Uncertainty-driven hybrid-view adaptive learning for fully automated uterine leiomyosarcoma diagnosis

Abstract

Uterine leiomyosarcoma (ULMS) is a rare malignant tumor of the smooth muscle of the uterine wall that is aggressive and has a poor prognosis. Accurately and automatically classifying histopathological whole-slide images (WSIs) is critical for clinically diagnosing ULMS. However, few works have investigated automated ULMS diagnosis methods due to its high degrees of concealment and phenotype diversity. In this study, we present a novel uncertainty-driven hybrid-view adaptive learning (UHAL) framework to efficiently capture the distinct features of ULMS by mining pivotal biomarkers at the cell level and minimizing the redundancy from hybrid views under an uncertainty discrimination mechanism, ultimately ensuring reliable diagnoses of ULMS WSIs. Specifically, hybrid-view adaptive learning incorporates three modules: phenotype-driven patch self-optimization to select salient patch features, unsupervised inter-bags adaptive learning effectively filters out redundant information, and compensatory inner-level adaptive learning further refines tumor features.
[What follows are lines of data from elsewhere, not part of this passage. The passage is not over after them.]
(** * tango-gateway: the GIOP frame reader and the forwarder registry

    A shallow embedding of [tangogateway.py]: the relay loops
    [forward_pipe] and [inspect_pipe], the frame reader [read_frame], and
    the registry [loop.forward_dict] that maps a backend (host, port) to a
    locally bound listener.

    Conventions of the embedding.
    - Python [bytes] are [list byte]; a Python [str] is represented by its
      UTF-8 octets, read as a Rocq [string].
    - Values whose Python type is only known at run time (the fields of
      the IOR named tuple, the components of a registry tuple) are [pyval].
    - A coroutine is a state transformer that ends in an [outcome]: it
      returns, raises, or stays suspended for ever.
    - The tuple of lines 68-71 lacks the comma after its first component;
      it is read as the tuple of three components that line 75 unpacks.
    - Line 49 of [read_frame] tests the bare name [message_type], which
      neither the function nor the module binds: the test raises
      NameError, and [read_frame] is embedded with that outcome.  Lines
      50-81 are never reached through [read_frame]; what they compute is
      embedded block by block ([ior_key], [bind_and_store] and the
      passes, [patch_ior], [emit]) and stated of these blocks. *)
From Stdlib Require Import ZArith NArith Lia List String.
From Stdlib Require Import Strings.Byte.
From stdpp Require Import base option list gmap strings.

Local Open Scope N_scope.

Abbreviation bytes := (list byte).

(** ** Python values and exceptions *)

(** A value of one of the two run-time types the gateway stores in an IOR
    field or in a registry tuple. *)
Inductive pyval : Type :=
  | PInt (z : Z)
  | PBytes (b : bytes).

Inductive exn : Type :=
  | MalformedHeader      (* giop.unpack_giop_header rejects its input *)
  | MalformedReply       (* giop.unpack_reply_header rejects its input *)
  | TruncatedFrame       (* error kind of the specification, section 7 *)
  | NameError            (* a name that is bound nowhere is read *)
  | TypeError
  | UnicodeDecodeError
  | OSError              (* the listener cannot be bound *)
  | ConnectionResetError. (* stored on a reader by its transport *)

Definition result (A : Type) : Type := exn + A.

(** What running a coroutine to its end gives: a value, an exception, or
    nothing because it waits for an event that never comes. *)
Inductive outcome (A : Type) : Type :=
  | Ret (a : A)
  | Raise (e : exn)
  | Blocked.
Arguments Ret {A} a.
Arguments Raise {A} e.
Arguments Blocked {A}.

#[global] Instance byte_eq_dec : EqDecision byte.
Proof.
  intros x y. destruct (Byte.eqb x y) eqn:E.
  - left. now apply Byte.byte_dec_bl.
  - right. now apply Byte.eqb_false.
Defined.

Definition byte_of_N (n : N) : byte :=
  match Byte.of_N (n mod 256) with
  | Some b => b
  | None => x00
  end.

Lemma byte_of_to_N (b : byte) : byte_of_N (Byte.to_N b) = b.
Proof.
  unfold byte_of_N. rewrite N.mod_small.
  - now rewrite Byte.of_to_N.
  - pose proof (Byte.to_N_bounded b). lia.
Qed.

Lemma to_N_byte_of_N (n : N) : n < 256 -> Byte.to_N (byte_of_N n) = n.
Proof.
  intros Hn. unfold byte_of_N. rewrite N.mod_small by exact Hn.
  destruct (Byte.of_N n) as [b|] eqn:E.
  - now apply Byte.to_of_N.
  - apply Byte.of_N_None_iff in E. lia.
Qed.

#[global] Program Instance byte_countable : Countable byte :=
  inj_countable' Byte.to_N byte_of_N _.
Next Obligation. exact byte_of_to_N. Qed.

#[global] Instance pyval_eq_dec : EqDecision pyval.
Proof. solve_decision. Defined.

Definition pyval_to_sum (v : pyval) : Z + bytes :=
  match v with PInt z => inl z | PBytes b => inr b end.
Definition pyval_of_sum (s : Z + bytes) : pyval :=
  match s with inl z => PInt z | inr b => PBytes b end.

#[global] Program Instance pyval_countable : Countable pyval :=
  inj_countable' pyval_to_sum pyval_of_sum _.
Next Obligation. now intros []. Qed.

#[global] Instance exn_eq_dec : EqDecision exn.
Proof. solve_decision. Defined.

(** ** [bytes.decode()] and [str.encode()] *)

Definition in_range (lo hi : N) (b : byte) : bool :=
  (lo <=? Byte.to_N b) && (Byte.to_N b <=? hi).

Definition continuation : byte -> bool := in_range 128 191.

(** The strict UTF-8 acceptor of [bytes.decode()]: shortest forms only, no
    surrogates, nothing above U+10FFFF. *)
Fixpoint utf8_valid (bs : bytes) : bool :=
  match bs with
  | [] => true
  | b0 :: r =>
    if in_range 0 127 b0 then utf8_valid r
    else if in_range 194 223 b0 then
      match r with
      | b1 :: r1 => continuation b1 && utf8_valid r1
      | _ => false
      end
    else if in_range 224 239 b0 then
      match r with
      | b1 :: b2 :: r2 =>
        (if in_range 224 224 b0 then in_range 160 191 b1
         else if in_range 237 237 b0 then in_range 128 159 b1
         else continuation b1)
        && continuation b2 && utf8_valid r2
      | _ => false
      end
    else if in_range 240 244 b0 then
      match r with
      | b1 :: b2 :: b3 :: r3 =>
        (if in_range 240 240 b0 then in_range 144 191 b1
         else if in_range 244 244 b0 then in_range 128 143 b1
         else continuation b1)
        && continuation b2 && continuation b3 && utf8_valid r3
      | _ => false
      end
    else false
  end.

(** [b.decode()] *)
Definition decode (b : bytes) : result string :=
  if utf8_valid b then inr (string_of_list_byte b) else inl UnicodeDecodeError.

(** [s.encode()] *)
Definition encode (s : string) : bytes := list_byte_of_string s.

(** [b[:-1]] *)
Definition all_but_last (b : bytes) : bytes := take (length b - 1)%nat b.

(** ** The [giop] module

    [giop.py] is not among the sources.  Its header codec is modelled from
    the specification; its reply and IOR codec is a parameter of the
    development ([Codec] below), typed by the way lines 53, 57 and 78
    of [read_frame] call it. *)
Module giop.

(** The parsed 12-octet GIOP header.  The magic is a constant of the
    format and is not a field. *)
Record GiopHeader : Type := {
  major : byte;
  minor : byte;
  flags : byte;
  message_type : byte;
  size : N
}.

(** [header._replace(size=n)] *)
Definition replace_size (h : GiopHeader) (n : N) : GiopHeader :=
  {| major := major h; minor := minor h; flags := flags h;
     message_type := message_type h; size := n |}.

Definition magic : bytes := ["G"; "I"; "O"; "P"]%byte.

(** [giop.MessageType.Reply] and [giop.ReplyStatus.NoException] *)
Definition Reply : byte := x01.
Definition NoException : N := 0.

(** Flags bit 0: 0 is big-endian, 1 is little-endian. *)
Definition little_endian (h_flags : byte) : bool :=
  N.testbit (Byte.to_N h_flags) 0.

(** A 4-octet unsigned integer; the value is taken modulo 2^32. *)
Definition encode_u32 (le : bool) (n : N) : bytes :=
  let b0 := byte_of_N (n / 16777216) in
  let b1 := byte_of_N (n / 65536) in
  let b2 := byte_of_N (n / 256) in
  let b3 := byte_of_N n in
  if le then [b3; b2; b1; b0] else [b0; b1; b2; b3].

Definition decode_u32 (le : bool) (a b c d : byte) : N :=
  let v (w x y z : byte) :=
    ((Byte.to_N w * 256 + Byte.to_N x) * 256 + Byte.to_N y) * 256
    + Byte.to_N z in
  if le then v d c b a else v a b c d.

(** Modelled from the spec: [giop.unpack_giop_header], which is not under
    src/.  Section 4.1: it reads the first 12 octets, fails with
    MalformedHeader when fewer than 12 are given or the magic is not
    "GIOP", reads the size in the byte order of flags bit 0, and returns
    the message type as it is. *)
Definition unpack_giop_header (raw : bytes) : result GiopHeader :=
  match raw with
  | m0 :: m1 :: m2 :: m3 :: ma :: mi :: fl :: mt :: s0 :: s1 :: s2 :: s3 :: _ =>
    if decide ([m0; m1; m2; m3] = magic) then
      inr {| major := ma; minor := mi; flags := fl; message_type := mt;
             size := decode_u32 (little_endian fl) s0 s1 s2 s3 |}
    else inl MalformedHeader
  | _ => inl MalformedHeader
  end.

Definition pack_header (h : GiopHeader) : bytes :=
  magic ++ [major h; minor h; flags h; message_type h]
        ++ encode_u32 (little_endian (flags h)) (size h).

(** Modelled from the spec: [giop.pack_giop], which is not under src/.
    Section 4.1: the caller recomputes the size field; [pack_giop] writes
    the header as it is given, followed by the body. *)
Definition pack_giop (h : GiopHeader) (body : bytes) : bytes :=
  pack_header h ++ body.

(** The unpacked reply header, as far as [read_frame] looks at it. *)
Record ReplyHeader : Type := {
  request_id : N;
  reply_status : N
}.
(** *** The encoder *)

(** The conversions of the values of a list, in order, up to the first
    one that raises. *)
Fixpoint convert (values : list number) : result (list float32) :=
  match values with
  | [] => Ok []
  | x :: values' =>
      y <- np_float32 x ;;
      ys <- convert values' ;;
      Ok (y :: ys)
  end.

Section Vectors.

(** The limits of the machine. *)
Variable lim : limits.

(** [np.zeros(dim, dtype=np.float32)]: a negative dimension and a
    dimension whose 4-byte entries do not fit the index range of a 64-bit
    machine are a [ValueError]; an array that the machine does not allocate
    is a [MemoryError]. *)
Definition np_zeros (dim : Z) : result (list float32) :=
  if (dim <? 0)%Z then Raise ValueError
  else if (2 ^ 61 <=? dim)%Z then Raise ValueError
  else if (Z.of_N (array_capacity lim) <? dim)%Z then Raise MemoryError
  else Ok (repeat zero (Z.to_nat dim)).

(** [np.array(keypoints, dtype=np.float32).reshape(-1, 3).flatten()]: the
    rows must have one length; each value is converted to [float32]; the
    number of values must be a multiple of 3; the values then come row by
    row. *)
Definition flatten3 (keypoints : list (list number)) : result (list float32) :=
  match keypoints with
  | [] => Ok []
  | row :: _ =>
      if forallb (fun r => length r =? length row) keypoints then
        flat <- convert (concat keypoints) ;;
        if length flat mod 3 =? 0 then Ok flat else Raise ValueError
      else Raise ValueError
  end.

(** [flat[:dim]]; a negative [dim] counts from the end. *)
Definition prefix (flat : list float32) (dim : Z) : list float32 :=
  if (0 <=? dim)%Z then firstn (Z.to_nat dim) flat
  else firstn (length flat - Z.to_nat (- dim)) flat.

Definition keypoints_to_vector (keypoints : option (list (list number))) (dim : Z)
  : result (list float32) :=
  match keypoints with
  | None => np_zeros dim
  | Some rows =>
      flat <- flatten3 rows ;;
      if (dim <=? Z.of_nat (length flat))%Z then Ok (prefix flat dim)
      else
        (* Pad with zeros if fewer than dim values *)
        output <- np_zeros dim ;;
        Ok (flat ++ skipn (length flat) output)
  end.

End Vectors.

(** *** The vocabulary of the statements about the encoder *)

(** A detection: each keypoint is a triple (x, y, confidence). *)
Definition triples (keypoints : option (list (list number))) : Prop :=
  match keypoints with
  | None => True
  | Some rows => Forall (fun r => length r = 3) rows
  end.

(** A number that the conversion to [float32] takes: a [float], or an
    [int] within the range of a [float]. *)
Definition convertible (x : number) : Prop :=
  match x with
  | Int z => forall s, to_double z <> S754_infinity s
  | Float _ => True
  end.

(** The numbers of a detection, row by row. *)
Definition values_of (keypoints : option (list (list number))) : list number :=
  match keypoints with
  | None => []
  | Some rows => concat rows
  end.

(** The [float32] values of numbers that are convertible. *)
Definition rounded (values : list number) : list float32 :=
  map (fun x => match x with
                | Int z => narrow (to_double z)
                | Float d => narrow d
                end) values.

(** A detection that the encoder takes: it is missing, or made of triples
    of convertible numbers. *)
Definition encodable (keypoints : option (list (list number))) : Prop :=
  triples keypoints /\ Forall convertible (values_of keypoints).

(** A dimension that is not too large for [np.zeros]. *)
Definition allocatable (lim : limits) (dim : Z) : Prop :=
  (dim < 2 ^ 61)%Z /\ (dim <= Z.of_N (array_capacity lim))%Z.

End Dataset.

(* ================================================================= *)
(** ** [full_pipeline.py] *)

Module Pipeline.

Import Agent Dataset.

Definition NEW_POSE_DIR : str := lit "new_pose_keypoints".

Definition ACTIONS : list str :=
  [ lit "open_door"; lit "pick_book"; lit "pour_water"; lit "walk_stop" ].

(** [enumerate(labels)], counting from [i]. *)
Fixpoint enumerate_from (i : Z) (labels : list str) : list (Z * str) :=
  match labels with
  | [] => []
  | l :: labels' => (i, l) :: enumerate_from (i + 1) labels'
  end.

Definition IDX_TO_LABEL : list (Z * str) := enumerate_from 0 ACTIONS.

(** [table[k]] *)
Fixpoint label_at (table : list (Z * str)) (k : Z) : result str :=
  match table with
  | [] => Raise KeyError
  | (i, l) :: table' => if (i =? k)%Z then Ok l else label_at table' k
  end.

(** [os.path.join(a, b)] *)
Definition path_join (a b : str) : str :=
  if startswith (lit "/") b then b
  else if (length a =? 0) || endswith (lit "/") a then a ++ b
  else a ++ lit "/" ++ b.

(** The order of [str]: by code points, a prefix first. *)
Fixpoint str_leb (a b : str) : bool :=
  match a, b with
  | [], _ => true
  | _ :: _, [] => false
  | x :: a', y :: b' =>
      if (x <? y)%N then true else if (y <? x)%N then false else str_leb a' b'
  end.

Fixpoint insert_name (x : str) (l : list str) : list str :=
  match l with
  | [] => [x]
  | y :: l' => if str_leb x y then x :: l else y :: insert_name x l'
  end.

(** [sorted(names)] *)
Definition sorted (names : list str) : list str := fold_right insert_name [] names.

(** [f.endswith(".json") and not f.startswith(".")] *)
Definition is_pose_file (f : str) : bool :=
  endswith (lit ".json") f && negb (startswith (lit ".") f).

(** *** [np.unique] and [np.argmax] *)

Fixpoint insert (x : Z) (l : list Z) : list Z :=
  match l with
  | [] => [x]
  | y :: l' => if (x <=? y)%Z then x :: l else y :: insert x l'
  end.

(** The sorted array. *)
Definition np_sort (ar : list Z) : list Z := fold_right insert [] ar.

(** The runs of equal values of an array, each with its length. *)
Fixpoint runs (ar : list Z) : list (Z * nat) :=
  match ar with
  | [] => []
  | x :: ar' =>
      match runs ar' with
      | (y, c) :: rs => if (x =? y)%Z then (y, S c) :: rs else (x, 1) :: (y, c) :: rs
      | [] => [(x, 1)]
      end
  end.

(** [np.unique(ar, return_counts=True)]: the sorted distinct values, and
    how often each occurs. *)
Definition np_unique_counts (ar : list Z) : list Z * list nat :=
  let rs := runs (np_sort ar) in (map fst rs, map snd rs).

(** The position of the first element that satisfies [p]. *)
Fixpoint index_of (p : nat -> bool) (l : list nat) : option nat :=
  match l with
  | [] => None
  | x :: l' => if p x then Some 0 else option_map S (index_of p l')
  end.

(** [np.argmax(a)]: the position of the first occurrence of the maximum;
    an empty array is an error. *)
Definition np_argmax (a : list nat) : result nat :=
  match a with
  | [] => Raise ValueError
  | _ :: _ =>
      match index_of (Nat.eqb (list_max a)) a with
      | Some i => Ok i
      | None => Raise ValueError
      end
  end.

(** [a[i]] *)
Definition item (a : list Z) (i : nat) : result Z :=
  match nth_error a i with
  | Some x => Ok x
  | None => Raise IndexError
  end.

(** [{IDX_TO_LABEL[int(k)]: int(v) for k, v in pairs}] *)
Fixpoint count_labels (pairs : list (Z * nat)) (acc : dict) : result dict :=
  match pairs with
  | [] => Ok acc
  | (k, v) :: pairs' =>
      label <- label_at IDX_TO_LABEL k ;;
      count_labels pairs' (dict_set acc label (PInt (Z.of_nat v)))
  end.

(** The majority vote of [classify_video], from the frame-level
    predictions on. *)
Definition majority_vote (frame_preds : list Z) : result (str * dict) :=
  let (unique, counts) := np_unique_counts frame_preds in
  count_dict <- count_labels (combine unique counts) [] ;;
  i <- np_argmax counts ;;
  majority_idx <- item unique i ;;
  majority_label <- label_at IDX_TO_LABEL majority_idx ;;
  Ok (majority_label, count_dict).

(** *** The vocabulary of the statements about the vote *)

(** The number of frames predicted as the index [k]. *)
Definition count (l : list Z) (k : Z) : nat := count_occ Z.eq_dec l k.

(** The label indices of the roster. *)
Definition in_roster (k : Z) : Prop := (0 <= k < 4)%Z.

(** The observed indices of the roster, in increasing order. *)
Definition observed (frame_preds : list Z) : list Z :=
  filter (fun k => 0 <? count frame_preds k) [0; 1; 2; 3]%Z.

(** The label of a roster index. *)
Definition label_of (k : Z) : str := nth (Z.to_nat k) ACTIONS [].

(** The mapping from each observed label to the number of frames predicted
    as that label, in roster order. *)
Definition tally (frame_preds : list Z) : dict :=
  map (fun k => (label_of k, PInt (Z.of_nat (count frame_preds k))))
      (observed frame_preds).

(** A folder of the pose store: its file names, each with the value under
    [keypoints] in the JSON content of the file ([None] for null or no such
    key). *)
Definition folder : Type := list (str * option (list (list number))).

(** [json.load(open(os.path.join(pose_dir, fname))).get("keypoints", None)] *)
Fixpoint read_keypoints (dir : folder) (fname : str)
  : result (option (list (list number))) :=
  match dir with
  | [] => Raise OSError
  | (name, keypoints) :: dir' =>
      if str_eqb name fname then Ok keypoints else read_keypoints dir' fname
  end.

(** [np.stack(features, axis=0)]: at least one array, all of one shape. *)
Definition np_stack (features : list (list float32)) : result (list (list float32)) :=
  match features with
  | [] => Raise ValueError
  | v :: _ =>
      if forallb (fun w => length w =? length v) features then Ok features
      else Raise ValueError
  end.

Section Run.

(** The limits of the interpreter and of the machine. *)
Variable lim : limits.

(** The pose store: the folders that exist, by path. *)
Variable fs : str -> option folder.
(** * win32lfn: the long-path shim of [win32lfn.py]

    A shallow embedding of the path encoder ([uncabspath]), the wrappers
    ([wrap1], [wrap2]), the native directory enumerator ([lfnlistdir]),
    directory creation ([lfnmkdir]), the split wrapper ([wrapsplit]) and the
    emulated change of directory ([wrapchdir]), with the properties the
    specification states about them.

    Python values are a small tagged union, Python exceptions an inductive
    type, and the module runs in a state-and-exception monad whose state holds
    the module global [_cwd], the part of the operating system the module
    talks to, and the log of the calls that left the module. *)

From Stdlib Require Import String Ascii List ZArith Lia Bool DecimalString.
Import ListNotations.

Local Open Scope string_scope.
Local Open Scope Z_scope.

(** ** Python strings

    A [str] and a [bytes] are both modelled by their sequence of characters.
    Only ASCII letters have case here: no character outside ASCII upper-cases
    into a letter of a reserved device name, so membership of [p.upper()] in
    the reserved names is decided by the ASCII letters alone. *)

Module Py.

Definition len (s : string) : Z := Z.of_nat (String.length s).

(** [s.startswith(pre)] *)
Fixpoint startswith (s pre : string) {struct pre} : bool :=
  match pre with
  | EmptyString => true
  | String a pre' =>
      match s with
      | EmptyString => false
      | String b s' => Ascii.eqb a b && startswith s' pre'
      end
  end.

(** [s.endswith(suf)] *)
Definition endswith (s suf : string) : bool :=
  let n := String.length s in
  let m := String.length suf in
  (m <=? n)%nat && String.eqb (String.substring (n - m) m s) suf.

Definition upper_char (c : ascii) : ascii :=
  let n := nat_of_ascii c in
  if ((97 <=? n) && (n <=? 122))%nat then ascii_of_nat (n - 32) else c.

(** [s.upper()] *)
Fixpoint upper (s : string) : string :=
  match s with
  | EmptyString => EmptyString
  | String c r => String (upper_char c) (upper r)
  end.

(** [s[1:]] *)
Definition from1 (s : string) : string :=
  match s with
  | EmptyString => EmptyString
  | String _ r => r
  end.

(** [x in names] for a set of strings *)
Definition mem (x : string) (names : list string) : bool :=
  existsb (String.eqb x) names.

(** ["%s" % n] for an integer *)
Definition str_of_int (z : Z) : string := NilZero.string_of_int (Z.to_int z).

(** The values a caller can hand to the module as a path argument. *)
Inductive value : Type :=
| Str (s : string)
| Bytes (b : string)
| Int (z : Z)
| NoneV
| Obj (cls : string) (shown : string).
    (* any other object: its class name and what [str()] shows *)

(** [isinstance(v, str)] and [isinstance(v, bytes)] *)
Definition is_str (v : value) : bool :=
  match v with Str _ => true | _ => false end.
Definition is_bytes (v : value) : bool :=
  match v with Bytes _ => true | _ => false end.

(** [v == w]: values of different types are never equal; in particular a
    [bytes] is never equal to a [str]. *)
Definition eq (v w : value) : bool :=
  match v, w with
  | Str a, Str b => String.eqb a b
  | Bytes a, Bytes b => String.eqb a b
  | Int a, Int b => Z.eqb a b
  | NoneV, NoneV => true
  | Obj c a, Obj d b => String.eqb c d && String.eqb a b
  | _, _ => false
  end.

(** ["%s" % v] *)
Definition str (v : value) : string :=
  match v with
  | Str s => s
  | Bytes b => "b'" ++ b ++ "'"
  | Int z => str_of_int z
  | NoneV => "None"
  | Obj _ shown => shown
  end.

(** ["%s" % type(v)] *)
Definition type_name (v : value) : string :=
  match v with
  | Str _ => "str"
  | Bytes _ => "bytes"
  | Int _ => "int"
  | NoneV => "NoneType"
  | Obj cls _ => cls
  end.
Definition str_of_type (v : value) : string :=
  "<class '" ++ type_name v ++ "'>".

(** Exceptions the module raises or lets through. *)
Inductive oserror_class : Type :=
| PlainOSError | FileNotFoundError | FileExistsError.

Inductive exn : Type :=
| TypeError (msg : string)
| ValueError (msg : string)
| IndexError
| KeyError (key : Z)
| UnicodeDecodeError
| UnicodeEncodeError
| OSError_ (cls : oserror_class) (errno : Z) (msg : string).

Definition ENOENT : Z := 2.
Definition EEXIST : Z := 17.

(** [OSError(errno, msg)]: the constructor picks the subclass from the
    error number. *)
Definition OSError (errno : Z) (msg : string) : exn :=
  OSError_ (if errno =? ENOENT then FileNotFoundError
            else if errno =? EEXIST then FileExistsError
            else PlainOSError) errno msg.

Definition errno_of (e : exn) : option Z :=
  match e with
  | OSError_ _ n _ => Some n
  | _ => None
  end.

End Py.

Import Py.

(** ** Module constants *)

Definition _uncprefix : string := "\\?\".
Definition _deviceprefix : string := "\\.\".
Definition _maxpath : Z := 260.
Definition _maxdirpath : Z := 248.

Definition _WINDOWS_RESERVED_NAMES : list string :=
  ["CON"; "PRN"; "AUX"; "NUL"; "COM1"; "COM2"; "COM3";
   "COM4"; "COM5"; "COM6"; "COM7"; "COM8"; "COM9"; "LPT1"; "LPT2"; "LPT3"; "LPT4";
   "LPT5"; "LPT6"; "LPT7"; "LPT8"; "LPT9"].

Definition _INVALID_HANDLE_VALUE : Z := -1.
Definition _BAN : list value := [Str "."; Str ".."].

Definition _ERROR_FILE_NOT_FOUND : Z := 2.
Definition _ERROR_PATH_NOT_FOUND : Z := 3.
Definition _ERROR_ALREADY_EXISTS : Z := 183.

(** The dict [_errmap], in the order it is written. *)
Definition _errmap : list (Z * Z) :=
  [(_ERROR_PATH_NOT_FOUND, ENOENT);
   (_ERROR_ALREADY_EXISTS, EEXIST)].

(** [d.get(k)]: the first binding of [k]. *)
Fixpoint dict_get (d : list (Z * Z)) (k : Z) : option Z :=
  match d with
  | [] => None
  | (k', v) :: d' => if k' =? k then Some v else dict_get d' k
  end.

(** ** The world outside the module

    What the interpreter's library and kernel32 answer is not in the module;
    it is a parameter.  [find_answer] is what [FindFirstFileA] and the
    [FindNextFileA] calls after it deliver for one pattern. *)

Inductive find_answer : Type :=
| Opened (handle : Z) (first : string) (rest : list string)
    (* a handle, the name written by the open call, the names the
       following calls write, in that order *)
| NotOpened (code : Z).
    (* INVALID_HANDLE_VALUE; [code] becomes the last error *)

Record Native : Type := {
  os_abspath : string -> string -> string;
    (* os.path.abspath, given the process' working directory *)
  os_join : string -> string -> string;      (* os.path.join *)
  os_decode : string -> option string;       (* bytes.decode('utf-8') *)
  os_encode : string -> option string;
    (* str.encode: the bytes, or nothing where it raises UnicodeEncodeError *)
  os_gettext : string -> option string;
    (* mercurial.i18n._ on a str message: nothing when it hands the message
       back as it is (HGPLAIN), else the translation, which is a bytes *)
  os_exists : string -> bool;                (* os.path.exists *)
  os_chdir : string -> option exn;           (* the native chdir: its failure, if any *)
  os_warn : string -> option exn;            (* ui.warn: its failure, if any *)
  os_find : string -> find_answer;           (* FindFirstFileA and what follows *)
  os_mkdir : string -> option Z              (* CreateDirectoryA: its failure code, if any *)
}.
Furthermore, the uncertainty discrimination mechanism achieves enhanced reliability by assigning quantitative confidence coefficients to predictions under the Dirichlet distribution, leveraging uncertainty to update the features for obtaining accurate diagnoses. The experimental results obtained on the ULMS dataset indicate the superior performance of the proposed framework over that of ten state-of-the-art methods. Extensive experimental results obtained on the TCGA-Esca, TCGA-Lung, and Spinal infection datasets further validate the robustness and generalizability of the UHAL framework.